Imposing a fiduciary duty against financial advisors would have significant legal implications for advisors, and would substantially increase costs for dealers, ultimately forcing many small dealers out of the market, according to David Di Paolo, partner at Borden Ladner Gervais (BLG) LLP.
At the Independent Financial Brokers (IFB) spring summit in Toronto on Tuesday, Di Paolo, who is also manager of the Toronto commercial litigation group and regional chair of the securities litigation group at BLG, explored the potential impacts of the proposal by the Canadian Securities Administrators (CSA) to impose a statutory best interest standard against financial advisors.
The most significant impact for advisors, Di Paolo said, would be a diminished ability to defend themselves against liability in cases where clients have suffered investment losses.
“With a statutory fiduciary standard, you will lose many of the defenses available to you to defend broker liability lawsuits, and the scale of damages will be much, much higher if you’re found liable,” he said.
For example, one common defense available to advisors dealing with client losses under the existing regulations is suitability – proving that the investment they recommended was suitable for the client after having gathered the appropriate know your client (KYC) information.
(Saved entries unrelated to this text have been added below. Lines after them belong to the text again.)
(** The two ways a call of submitVote can end: with an error and the vote
    rows untouched, or with [{ error: null }] after inserting the caller's
    single vote, which happens only when every check passed. *)
Lemma submitVote_cases : forall pid i tok e s,
  polls (snd (PollActions.submitVote pid i tok e s)) = polls s /\
  ((votes (snd (PollActions.submitVote pid i tok e s)) = votes s /\
    exists m, fst (PollActions.submitVote pid i tok e s) = Ret (Some m)) \/
   (exists u p, session_user e = Some u /\
      db_error e SelectVotes = None /\ count_votes pid (uid u) (votes s) = 0 /\
      db_error e SelectPoll = None /\
      filter (fun q => String.eqb (pl_id q) pid) (polls s) = [p] /\
      (0 <= i < Z.of_nat (List.length (pl_options p)))%Z /\
      db_error e InsertVote = None /\
      fst (PollActions.submitVote pid i tok e s) = Ret None /\
      votes (snd (PollActions.submitVote pid i tok e s)) = app (votes s) [mkVote pid (uid u) i])).
Proof.
  intros pid i tok e s.
  destruct (csrf_block_arg_tables "Invalid security token. Please refresh and try again."
              tok e s) as [Hp [Hv Hform]].
  unfold PollActions.submitVote. unfold bind at 1. unfold getUser at 1.
  apply (then_cases _ _ e s (fun R => polls (snd R) = polls s /\
     ((votes (snd R) = votes s /\ exists m, fst R = Ret (Some m)) \/
      (exists u p, session_user e = Some u /\
         db_error e SelectVotes = None /\ count_votes pid (uid u) (votes s) = 0 /\
         db_error e SelectPoll = None /\
         filter (fun q => String.eqb (pl_id q) pid) (polls s) = [p] /\
         (0 <= i < Z.of_nat (List.length (pl_options p)))%Z /\
         db_error e InsertVote = None /\
         fst R = Ret None /\ votes (snd R) = app (votes s) [mkVote pid (uid u) i])))).
  - intros r s' Hb. rewrite Hb in Hp, Hv, Hform. simpl in *.
    destruct Hform as [Hn|[m Hm]]; [discriminate|]. inversion Hm; subst. eauto 6.
  - intros s' Hb. rewrite Hb in Hp, Hv. simpl in Hp, Hv.
    destruct (session_user e) as [u|] eqn:Hu; [|simpl; eauto 6].
    unfold bind, select_votes, ret. simpl.
    destruct (db_error e SelectVotes) eqn:Hsv; [simpl; eauto 6|].
    destruct (filter (fun v => String.eqb (poll_id v) pid && String.eqb (user_id v) (uid u))
                (votes s')) as [|v0 vs0] eqn:Hex; simpl; [|eauto 6].
    unfold select_poll_single.
    destruct (db_error e SelectPoll) eqn:Hsp; [simpl; eauto 6|].
    destruct (filter (fun q => String.eqb (pl_id q) pid) (polls s')) as [|p [|p2 ps]] eqn:Hf;
      simpl; try eauto 6.
    destruct ((i <? 0)%Z || (i >=? Z.of_nat (List.length (pl_options p)))%Z) eqn:Hr;
      [simpl; eauto 6|].
    unfold insert_vote. destruct (db_error e InsertVote) eqn:Hiv; [simpl; eauto 6|].
    simpl. split; [exact Hp|]. right. exists u, p.
    apply orb_false_iff in Hr as [Hr1 Hr2].
    rewrite Hp in Hf. rewrite Hv in Hex |- *.
    repeat split; auto.
    + unfold count_votes. rewrite Hex. reflexivity.
    + apply Z.ltb_ge in Hr1. exact Hr1.
    + rewrite Z.geb_leb in Hr2. apply Z.leb_gt in Hr2. exact Hr2.
  - intros x s' Hb. rewrite Hb in Hform. destruct Hform as [Hn|[m Hm]]; discriminate.
  - intros x s' Hb. rewrite Hb in Hform. destruct Hform as [Hn|[m Hm]]; discriminate.
Qed.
Under a fiduciary standard, this would no longer constitute a sufficient defense, Di Paolo.
“Suitability will no longer be the standard,” Di Paolo said. “Therefore, even a suitable recommendation – one consistent with the KYC – could result in liability.”
Another common defense is contributory negligence – the concept that the client bears some responsibility for his or her own decisions to invest. Under a fiduciary standard, however, that responsibility would essentially be transferred to the advisor.
“The notion of client responsibility is turned completely on its head,” Di Paolo said. “The client bears absolutely no responsibility for his or her poor choices, even though the client is the ultimate decision maker.”
Advisors would also not likely be able to defend themselves on the basis that the client understood the risks associated with an investment. The CSA’s consultation paper indicates that the vast majority of clients are assumed to have little financial knowledge, and therefore can’t be expected to comprehend the risks – even if they were appropriately disclosed and explained.
Furthermore, the damages that advisors would face if found liable would potentially be much greater under a fiduciary standard. Di Paolo said advisors who are fiduciaries would be likely forced to disgorge any commissions they earned in cases where they’re found liable.
In addition, the new standard would open the door for courts to award more punitive damages designed to punish advisors for conduct that is inappropriate, as well as ‘loss of opportunity’ damages to replace the returns that clients who suffered losses could theoretically have earned, had they not followed the recommendations of the advisor.
“The scale of damages would be much higher than it is under the existing duty,” Di Paolo said.
Dealers would be challenged by rising costs
Overall, Di Paolo said the costs to the industry of a fiduciary standard could be huge. “It has the potential to significantly increase the cost of doing business for all industry participants,” he said.
With margins already very thin in the mutual fund distribution business, Di Paolo said dealers – and particularly small dealers – will feel the impact considerably.
“The impact that this could have on mutual fund dealers – particularly the smaller ones – is absolutely profound,” he said. “This could put them over the edge.”
Di Paolo said the adoption of the best interest standard also threatens to drive some advisors out of the business. Many will likely gravitate towards the insurance business, he said, where there is not currently a proposal for advisors to face a fiduciary standard.
He noted that there has already been an exodus of advisors from the mutual fund business to the insurance business, as they opt to sell segregated funds rather than mutual funds due to the growing regulatory burden in the mutual fund space.
“The exodus may very well turn into a flood,” Di Paolo said.
However, if a fiduciary standard is adopted in the mutual fund space and the securities space, he suspects that insurance advisors could eventually face the same standard.